I think now’s the time for Bombardier to sell out to COMAC. This isn’t going to end well for Bombardier.
As a Canadian I cannot see this happening (for political reasons) although I would agree if the CSeries was in Chinese hands neither Boeing or the American government would be taking such bullying actions despite the fact that the US has a massive trade deficit with China and a very large (over $11 Billion) trade surplus in good & services with Canada. So much for being good neighbors.
Isn’t it interesting that car makers just get on with the business of designing, making and selling cars while aerospace companies are constantly suing one another? The one sure-fire way to end all this nonsense is for governments to stop propping up manufacturers. Airbus, Boeing and Bombardier (LM, Dassault, etc. etc.) are all welfare cases which would be in trouble without taxpayers shoveling money in through the back door. Maybe we can get Saab back into the airliner business. They seem to be able to get things done at low cost and without offending anyone.
Have you seen any thing yet with car makers and autonomous technology. Just like smart phones a few years , it will be a huge bun fight
same as the battles with the original Tesla, Westinghouse, Edison and on so on with electricity.
The car makers are still in development, but the patent layers wont be asleep
Good buy Super Hornets to Canada 🙂
A tit for tat, I like my government 😉
Boeing may also have it hard when we are going to replace the CC-150, will be hard to place their offering…

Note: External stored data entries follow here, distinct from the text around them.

Lemma cut_char (c : char) (l r : pystr) :
  no_char c l = true -> cut [c] (l ++ c :: r) = Some (l, r).
Proof.
  induction l as [|x l IH]; intros H.
  - simpl. rewrite N.eqb_refl. destruct r; reflexivity.
  - simpl in H. apply andb_true_iff in H as [Hx Hl].
    cbn [app cut strip_prefix]. rewrite N.eqb_sym.
    destruct (N.eqb x c); [discriminate|]. rewrite IH; auto.
Qed.

Lemma split_char_cons (c : char) (l r : pystr) :
  no_char c l = true -> split [c] (l ++ c :: r) = l :: split [c] r.
Proof.
  intros H. rewrite split_eq by discriminate. rewrite cut_char; auto.
Qed.

Lemma split_char_last (c : char) (l : pystr) :
  no_char c l = true -> split [c] l = [l].
Proof.
  intros H. rewrite split_eq by discriminate. rewrite cut_no_char; auto.
Qed.

Lemma cut_here (sep r : pystr) : cut sep (sep ++ r) = Some ([], r).
Proof.
  assert (U : forall s, cut sep s =
                        match strip_prefix sep s with
                        | Some rest => Some ([], rest)
                        | None => cut sep s
                        end).
  { intros s. destruct s; simpl; destruct (strip_prefix sep _); reflexivity. }
  rewrite U, strip_prefix_app. reflexivity.
Qed.

Lemma contains_app (sep l r : pystr) : contains sep (l ++ sep ++ r) = true.
Proof.
  unfold contains. induction l as [|x l IH].
  - simpl app. rewrite cut_here. reflexivity.
  - cbn [app cut].
    destruct (strip_prefix sep (x :: l ++ sep ++ r)); [reflexivity|].
    destruct (cut sep (l ++ sep ++ r)) as [[b a]|]; [reflexivity|discriminate].
Qed.
(** * Pagination engine and enrichment orchestrator of python-zendesk-sdk

    A shallow embedding of [zendesk_sdk/pagination.py] (the paginator
    classes and their async iteration), of the limited search iterators of
    [clients/search.py] and of the enrichment methods of
    [clients/tickets.py].

    Modelling conventions.
    - Decoded JSON bodies are the type [json]; JSON numbers are integers.
      A string is a sequence of characters with code points below 256.
      Python [None] is [JNull]; [dict.get(k)] of an absent key is [JNull].
    - A Python dict of request parameters is an association list with
      Python's update semantics ([dict_set] replaces in place, or appends).
    - Python exceptions are the type [exn]; [except Exception] catches all
      of them.
    - Every effectful method runs in the state-and-error monad [M] over a
      [world]: the paginator object's attributes and the list of Transport
      GET requests issued so far.  The Transport is a function [server] of
      that request history and of the request; it returns a decoded body or
      raises.
    - An async generator is a state machine: its [__anext__] is a monadic
      step returning the next item, or [None] when the generator is
      exhausted.  Loops that Python could run forever take a fuel argument;
      running out of fuel yields [Stuck], which no handler catches. *)

From Stdlib Require Import ZArith List String Bool Lia Permutation.
From stdpp Require Import base list gmap strings pretty.
Import ListNotations.
Open Scope Z_scope.
Set Warnings "-register-all".

(** ** Decoded JSON values *)

Inductive json : Type :=
| JNull
| JBool (b : bool)
| JNum (n : Z)
| JStr (s : string)
| JArr (l : list json)
| JObj (kvs : list (string * json)).

(** Python truthiness of a decoded value. *)
Definition truthy (v : json) : bool :=
  match v with
  | JNull => false
  | JBool b => b
  | JNum n => negb (Z.eqb n 0)
  | JStr s => negb (String.eqb s "")
  | JArr l => negb (Nat.eqb (length l) 0)
  | JObj kvs => negb (Nat.eqb (length kvs) 0)
  end.

(** Python's [a or b]. *)
Definition py_or (a b : json) : json := if truthy a then a else b.

Definition is_none (v : json) : bool :=
  match v with JNull => true | _ => false end.

(** Key lookup in a decoded object: [json.loads] keeps the last of
    duplicated keys. *)
Definition obj_find (k : string) (kvs : list (string * json)) : option json :=
  match find (fun kv => String.eqb (fst kv) k) (rev kvs) with
  | Some kv => Some (snd kv)
  | None => None
  end.

(** ** Exceptions *)

Inductive exn : Type :=
| ZendeskHTTPException (status_code : Z) (message : string)
  (** A pagination error: its message is
      ["Error during pagination: " ++ str(cause)], its details are
      [{"page": page, "per_page": per_page}].  Modelled from the spec:
      [zendesk_sdk/exceptions.py] is not in the repository snapshot; the
      exception is raised with the message and the details dict. *)
| ZendeskPaginationException (cause : exn) (page per_page : Z)
| TypeError
| AttributeError
| KeyError (key : string)
| ZeroDivisionError
| ValueError (message : string)
| ValidationError.

(** ** Results and the monad *)

Inductive res (A : Type) : Type :=
| Ret (a : A)
| Exc (e : exn)
| Stuck.
Arguments Ret {A} a.
Arguments Exc {A} e.
Arguments Stuck {A}.

(** [dict.get(k, default)]: raises [AttributeError] on a non-dict. *)
Definition py_get (o : json) (k : string) (d : json) : res json :=
  match o with
  | JObj kvs => match obj_find k kvs with Some v => Ret v | None => Ret d end
  | _ => Exc AttributeError
  end.

(** [o[k]] *)
Definition py_getitem (o : json) (k : string) : res json :=
  match o with
  | JObj kvs => match obj_find k kvs with Some v => Ret v | None => Exc (KeyError k) end
  | _ => Exc TypeError
  end.

(** Substring test of Python's [in] on strings. *)
Fixpoint substring_of (needle hay : string) : bool :=
  String.prefix needle hay ||
  match hay with
  | EmptyString => false
  | String _ rest => substring_of needle rest
  end.

(** [k in o] for a string [k]. *)
Definition py_contains (k : string) (o : json) : res bool :=
  match o with
  | JObj kvs => Ret (if obj_find k kvs then true else false)
  | JArr l => Ret (existsb (fun v => match v with JStr s => String.eqb s k | _ => false end) l)
  | JStr s => Ret (substring_of k s)
  | _ => Exc TypeError
  end.

(** Python iteration over a decoded value ([for x in v]). *)
Fixpoint string_chars (s : string) : list json :=
  match s with
  | EmptyString => []
  | String c rest => JStr (String c EmptyString) :: string_chars rest
  end.

Definition py_iter (v : json) : res (list json) :=
  match v with
  | JArr l => Ret l
  | JStr s => Ret (string_chars s)
  | JObj kvs => Ret (map (fun kv => JStr (fst kv)) kvs)
  | _ => Exc TypeError
  end.

(** The characters CPython's [repr] of a string treats specially. *)
Definition backslash : Ascii.ascii := Ascii.ascii_of_nat 92.
Definition single_quote : Ascii.ascii := Ascii.ascii_of_nat 39.
Definition double_quote : Ascii.ascii := Ascii.ascii_of_nat 34.

(** A lowercase hexadecimal digit ([n < 16]). *)
Definition hex_digit (n : nat) : Ascii.ascii :=
  Ascii.ascii_of_nat (if (n <? 10)%nat then 48 + n else 87 + n)%nat.

(** [%02x] of a character code below 256. *)
Definition hex2 (n : nat) : string :=
  String (hex_digit (n / 16)) (String (hex_digit (n mod 16)) EmptyString).

(** One character of [repr(s)] quoted with [quote] ([unicode_repr]):
    the quote and the backslash are escaped, tab, newline and carriage
    return get their short escapes, control characters, DEL and the
    non-printable Latin-1 characters (U+0080 to U+00A0 and U+00AD) get
    [\xhh], every other character is kept. *)
Definition repr_char (quote c : Ascii.ascii) : string :=
  let n := Ascii.nat_of_ascii c in
  if Ascii.eqb c quote || Ascii.eqb c backslash then String backslash (String c EmptyString)
  else if (n =? 9)%nat then String backslash "t"
  else if (n =? 10)%nat then String backslash "n"
  else if (n =? 13)%nat then String backslash "r"
  else if (n <? 32)%nat || (n =? 127)%nat || ((128 <=? n)%nat && (n <=? 160)%nat) || (n =? 173)%nat
  then String backslash ("x" ++ hex2 n)
  else String c EmptyString.

Fixpoint repr_chars (quote : Ascii.ascii) (s : string) : string :=
  match s with
  | EmptyString => EmptyString
  | String c rest => repr_char quote c ++ repr_chars quote rest
  end.

Fixpoint has_char (c : Ascii.ascii) (s : string) : bool :=
  match s with
  | EmptyString => false
  | String c' rest => Ascii.eqb c c' || has_char c rest
  end.

(** [repr(s)] of a string: single quotes, unless the string contains a
    single quote and no double quote. *)
Definition py_repr_str (s : string) : string :=
  let quote := if has_char single_quote s && negb (has_char double_quote s)
               then double_quote else single_quote in
  String quote (repr_chars quote s ++ String quote EmptyString).

(** The items of the dict a decoded object denotes, in insertion order: a
    repeated key keeps its first position and takes the last value. *)
Definition dict_items {A} (kvs : list (string * A)) : list (string * A) :=
  fold_left (fun acc kv =>
               if existsb (fun kv' => String.eqb (fst kv') (fst kv)) acc
               then map (fun kv' => if String.eqb (fst kv') (fst kv) then kv else kv') acc
               else acc ++ [kv]) kvs [].

(** [repr(v)] of a decoded value. *)
Fixpoint py_repr (v : json) : string :=
  match v with
  | JNull => "None"
  | JBool true => "True"
  | JBool false => "False"
  | JNum n => pretty n
  | JStr s => py_repr_str s
  | JArr l => ("[" ++ String.concat ", " (map py_repr l) ++ "]")%string
  | JObj kvs =>
      ("{" ++ String.concat ", "
              (map (fun kv => py_repr_str (fst kv) ++ ": " ++ snd kv)
                   (dict_items (map (fun kv => (fst kv, py_repr (snd kv))) kvs))) ++ "}")%string
  end.

(** [str(v)]: the identity on strings, [repr] on every other value. *)
Definition py_str (v : json) : string :=
  match v with
  | JStr s => s
  | _ => py_repr v
  end.

(** Integer view of a value in [+]: Python's bool is an int. *)
Definition py_int (v : json) : res Z :=
  match v with
  | JNum n => Ret n
  | JBool b => Ret (if b then 1 else 0)
  | _ => Exc TypeError
  end.

(** [a // b] on ints. *)
Definition py_floordiv (a b : Z) : res Z :=
  if Z.eqb b 0 then Exc ZeroDivisionError else Ret (a / b).

(** ** Request parameters: Python dicts with insertion order *)

Definition dict := list (string * json).

Fixpoint dict_set (d : dict) (k : string) (v : json) : dict :=
  match d with
  | [] => [(k, v)]
  | (k', v') :: rest =>
      if String.eqb k' k then (k', v) :: rest else (k', v') :: dict_set rest k v
  end.

(** [d1.update(d2)] *)
Definition dict_update (d1 d2 : dict) : dict :=
  fold_left (fun d kv => dict_set d (fst kv) (snd kv)) d2 d1.

Fixpoint dict_get (d : dict) (k : string) : option json :=
  match d with
  | [] => None
  | (k', v) :: rest => if String.eqb k' k then Some v else dict_get rest k
  end.

(** A Transport GET: a path and optional query parameters. *)
Record request : Type := Get { req_path : string; req_params : option dict }.

(** ** Paginator objects *)

(** [PaginationInfo]: every field holds the raw decoded value. *)
Record PaginationInfo : Type := mkPaginationInfo {
  pi_page : json;
  pi_per_page : json;
  pi_count : json;
  pi_next_page : json;
  pi_previous_page : json;
  pi_has_more : json
}.

(** [PaginationInfo.from_response] *)
Definition from_response (r : json) : res PaginationInfo :=
  match py_get r "page" JNull, py_get r "per_page" JNull, py_get r "count" JNull,
        py_get r "next_page" JNull, py_get r "previous_page" JNull,
        py_get r "has_more" JNull with
  | Ret a, Ret b, Ret c, Ret d, Ret e, Ret f => Ret (mkPaginationInfo a b c d e f)
  | _, _, _, _, _, _ => Exc AttributeError
  end.

(** The concrete class of a paginator.  The factory [ZendeskPaginator]
    builds subclasses of [OffsetPaginator] and [CursorPaginator] that only
    override [_extract_items] with the key of the item list. *)
Inductive pkind : Type :=
| OffsetPaginator (items_key : string)
| CursorPaginator (items_key : string)
| SearchExportPaginator.

(** The attributes of a paginator object.  [next_cursor] and [has_started]
    exist on [CursorPaginator] and its subclass; [query], [filter_type] and
    [next_url] on [SearchExportPaginator]. *)
Record paginator : Type := mkPaginator {
  kind : pkind;
  path : string;
  params : dict;
  per_page : Z;
  current_page : Z;
  pagination_info : option PaginationInfo;
  next_cursor : json;
  has_started : bool;
  query : string;
  filter_type : string;
  next_url : json
}.

(** [Paginator.__init__] and the subclass constructors. *)
Definition new_offset (key path : string) (ps : dict) (pp : Z) : paginator :=
  mkPaginator (OffsetPaginator key) path ps pp 1 None JNull false "" "" JNull.

Definition new_cursor (key path : string) (ps : dict) (pp : Z) : paginator :=
  mkPaginator (CursorPaginator key) path ps pp 1 None JNull false "" "" JNull.

Definition new_search_export (q ft : string) (page_size : Z) : paginator :=
  mkPaginator SearchExportPaginator "search/export.json" [] page_size 1 None JNull false
    q ft JNull.

(** [ZendeskPaginator.create_search_paginator] *)
Definition create_search_paginator (q : string) (pp : Z) : paginator :=
  new_offset "results" "search.json" [("query", JStr q)] pp.

(** Attribute assignments. *)
Definition set_current_page (p : paginator) (n : Z) : paginator :=
  mkPaginator (kind p) (path p) (params p) (per_page p) n (pagination_info p)
    (next_cursor p) (has_started p) (query p) (filter_type p) (next_url p).

Definition set_pagination_info (p : paginator) (i : option PaginationInfo) : paginator :=
  mkPaginator (kind p) (path p) (params p) (per_page p) (current_page p) i
    (next_cursor p) (has_started p) (query p) (filter_type p) (next_url p).

Definition set_next_cursor (p : paginator) (c : json) : paginator :=
  mkPaginator (kind p) (path p) (params p) (per_page p) (current_page p)
    (pagination_info p) c (has_started p) (query p) (filter_type p) (next_url p).

Definition set_has_started (p : paginator) (b : bool) : paginator :=
  mkPaginator (kind p) (path p) (params p) (per_page p) (current_page p)
    (pagination_info p) (next_cursor p) b (query p) (filter_type p) (next_url p).

Definition set_next_url (p : paginator) (u : json) : paginator :=
  mkPaginator (kind p) (path p) (params p) (per_page p) (current_page p)
    (pagination_info p) (next_cursor p) (has_started p) (query p) (filter_type p) u.

(** ** The world and the monad *)

Record world : Type := mkWorld {
  pag : paginator;
  calls : list request  (** Transport GETs issued so far, oldest first *)
}.

Definition M (A : Type) : Type := world -> world * res A.

Definition mret {A} (a : A) : M A := fun w => (w, Ret a).
Definition mraise {A} (e : exn) : M A := fun w => (w, Exc e).
Definition mstuck {A} : M A := fun w => (w, Stuck).

Definition mbind {A B} (m : M A) (k : A -> M B) : M B :=
  fun w => match m w with
           | (w', Ret a) => k a w'
           | (w', Exc e) => (w', Exc e)
           | (w', Stuck) => (w', Stuck)
           end.

Notation "'let!' x := m 'in' k" := (mbind m (fun x => k))
  (at level 200, x name, m at level 100, k at level 200).
Notation "m ;; k" := (mbind m (fun _ => k)) (at level 100, right associativity).

(** Lift a pure result. *)
Definition lift {A} (r : res A) : M A := fun w => (w, r).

One needs to be careful about believing things attributed to unnamed sources; however, if the unnamed sources cited in the Reuters article at the link below are correct in their claim that “Boeing’s defense bosses signed off on bringing the trade case, highlighting the importance attached to the 737”, then Canada’s threat to cancel their F-18 acquisition was anticipated by Boeing, and Boeing decided that losing this deal would be an acceptable although surely undesired consequence of filing a complaint against Bombardier.
I truly hope, that the Canadian government is not just thinking about not buying those Super Hornets, but definitely canceling any talks with Boeing and source some other jets.
And I hope that Bombardier has a few good lawyers that could come up with a similar case challenging any Boeing sales within Canada.
I think there is a unique opportunity for outsider to place their planes
The statement released by Canada about a requirement for 88 planes ( higher than before) seems to be exactly designed for another type of fighter.
I wonder who has 88 used or new planes available? They will have their hair on fire in St Louis and in Ft Worth.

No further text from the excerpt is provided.